Gottlieb Alex D, Weishäupl Rada M
Wolfgang Pauli Institute, Nordbergstrasse 15, 1090 Vienna, Austria.
Comput Theor Chem. 2013 Mar 1;1007(C):82-89. doi: 10.1016/j.comptc.2012.11.024.
We have performed full configuration interaction computations of the ground states of the molecules Be, BeH, Li, LiH, B, and BH and verified that the core electrons constitute "separated electron pairs." These separated pairs of core electrons have nontrivial structure; the core pair does not simply occupy a single spatial orbital. Our method of establishing the presence of separated electron pairs is direct and conclusive. We do not fit a separated pair model; we work with the wavefunctions of interest directly.

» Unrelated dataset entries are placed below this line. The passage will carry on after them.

(** * rexpro-python: the connection pool and the connection life cycle

    A shallow embedding of [rexpro/connectors/base.py]: the pool
    ([RexProBaseConnectionPool]) and the connection
    ([RexProBaseConnection]) with its retry loop, endpoint blacklists and
    transaction bracket.

    The Python objects are records, the methods are functions in a state and
    exception monad over the object and the outside world.  The world (socket
    layer, server, random generator) is an oracle [Env]; every effect the code
    has on it, and every method entry, is appended to a trace. *)

From Stdlib Require Import ZArith String.
From stdpp Require Import base gmap sets list strings.

Open Scope string_scope.
Open Scope list_scope.

(** ** Python values *)

(** The values a configuration field can hold: [None], an integer, a string,
    or a list of those (a candidate list). *)
Inductive atom :=
| PNone
| PInt (z : Z)
| PStr (s : string).

Inductive pyval :=
| Atom (a : atom)
| PyList (l : list atom).

#[global] Instance atom_eq_dec : EqDecision atom.
Proof. solve_decision. Defined.

#[global] Instance atom_countable : Countable atom.
Proof.
  refine (inj_countable'
    (fun a => match a with
              | PNone => inl tt
              | PInt z => inr (inl z)
              | PStr s => inr (inr s)
              end)
    (fun x => match x with
              | inl _ => PNone
              | inr (inl z) => PInt z
              | inr (inr s) => PStr s
              end) _).
  by intros [].
Defined.

#[global] Instance pyval_eq_dec : EqDecision pyval.
Proof. solve_decision. Defined.

(** Truth value of an object: [None], [0], the empty string and the empty
    list are false. *)
Definition truthy (v : pyval) : bool :=
  match v with
  | Atom PNone => false
  | Atom (PInt z) => negb (z =? 0)%Z
  | Atom (PStr s) => negb (String.eqb s "")
  | PyList l => match l with [] => false | _ => true end
  end.

(** [a or b] *)
Definition py_or (a b : pyval) : pyval := if truthy a then a else b.

(** [len(v)]: defined on strings and lists, a [TypeError] otherwise. *)
Definition py_len (v : pyval) : option nat :=
  match v with
  | Atom (PStr s) => Some (String.length s)
  | PyList l => Some (length l)
  | Atom PNone | Atom (PInt _) => None
  end.

(** ** Exceptions *)

(** Every kind below derives from [Exception].  The message of a
    [RexProConnectionException] is kept as its format string and arguments. *)
Inductive exn :=
| RexProConnectionException (fmt : string) (args : list pyval)
| RexProScriptException (msg : string)
| RexProInvalidSessionException
| SocketError
| TypeError
| IndexError
| AttributeError
| OtherException (name : string).

Inductive res (A : Type) :=
| Ret (a : A)
| Raise (e : exn).
Arguments Ret {A} a.
Arguments Raise {A} e.

(** ** Messages *)

Definition Sock := nat.
Definition Key := string.

(** A keyword argument that a call site may leave out. *)
Abbreviation kwarg := option (only parsing).

Inductive Request :=
| SessionRequest (username password : kwarg pyval) (graph_name : pyval)
                 (session_key : kwarg (option Key)) (kill_session : kwarg bool)
| ScriptRequest (script : string) (params : list (string * pyval))
                (session_key : option Key) (isolate in_transaction : bool).

(** Modelled from the spec: [rexpro.messages] is not part of the sources.  A
    response is an error, which [raise_exception] turns into a fault, a
    session response carrying a [session_key], or a script response carrying
    the decoded [results]. *)
Inductive Response :=
| ErrorResponse (e : exn)
| SessionResponse (session_key : Key)
| ScriptResponse (results : list pyval).

(** ** The outside world *)

(** One request/response exchange: the send raises, the receive raises, or a
    response arrives. *)
Inductive reply :=
| SendFails (e : exn)
| RecvFails (e : exn)
| Received (r : Response).

Record Env := {
  connect_at : nat -> option exn;          (* the n-th [connect]: [Some e] raises e *)
  reply_at : nat -> reply;                 (* the n-th exchange *)
  choice_at : nat -> nat;                  (* the n-th [random.choice] *)
  select_at : nat -> exn + (bool * bool);  (* the n-th [_select]: readable, writeable non-empty *)
  teardown_at : nat -> option exn          (* the n-th [shutdown] or socket [close] *)
}.

Inductive method :=
| MOpen (soft : bool)
| MClose (soft : bool)
| MConnectionFailed
| MExecute
| MOpenTransaction
| MCloseTransaction (success : bool)
| MTestConnection.

(** The two parts of an endpoint, each drawn on its own. *)
Inductive endpoint :=
| Host
| Port.

Inductive event :=
| EvCall (self : option Sock) (m : method)
| EvSocket (s : Sock)
| EvSetTimeout (s : Sock) (t : pyval)
| EvDraw (part : endpoint) (candidates : list atom) (blacklist : gset atom)
         (pick : option atom)
| EvConnect (s : Sock) (host port : pyval)
| EvShutdown (s : Sock)
| EvSockClose (s : Sock)
| EvSend (s : Sock) (m : Request).

Record World := {
  next_sock : nat;
  n_connect : nat;
  n_exchange : nat;
  n_choice : nat;
  n_select : nat;
  n_teardown : nat;
  trace : list event
}.

Definition world0 : World :=
  {| next_sock := 0; n_connect := 0; n_exchange := 0; n_choice := 0;
     n_select := 0; n_teardown := 0; trace := [] |}.

Definition log (ev : event) (w : World) : World :=
  {| next_sock := next_sock w; n_connect := n_connect w;
     n_exchange := n_exchange w; n_choice := n_choice w;
     n_select := n_select w; n_teardown := n_teardown w;
     trace := trace w ++ [ev] |}.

To establish that a given group of spin-orbitals contains a quasi-separated pair, we verify by direct computation that the quantum state of the electrons that occupy those spin-orbitals is nearly a pure 2-electron state.
我们对铍(Be)、氢化铍(BeH)、锂(Li)、氢化锂(LiH)、硼(B)和硼氢化氢(BH)分子的基态进行了全组态相互作用计算,并证实了内层电子构成“分离电子对”。这些分离的内层电子对具有非平凡的结构;内层电子对并非简单地占据单个空间轨道。我们确定分离电子对存在的方法直接且具有决定性。我们不拟合分离对模型;而是直接处理感兴趣的波函数。为确定给定的一组自旋轨道包含准分离对,我们通过直接计算验证占据这些自旋轨道的电子的量子态几乎是一个纯双电子态。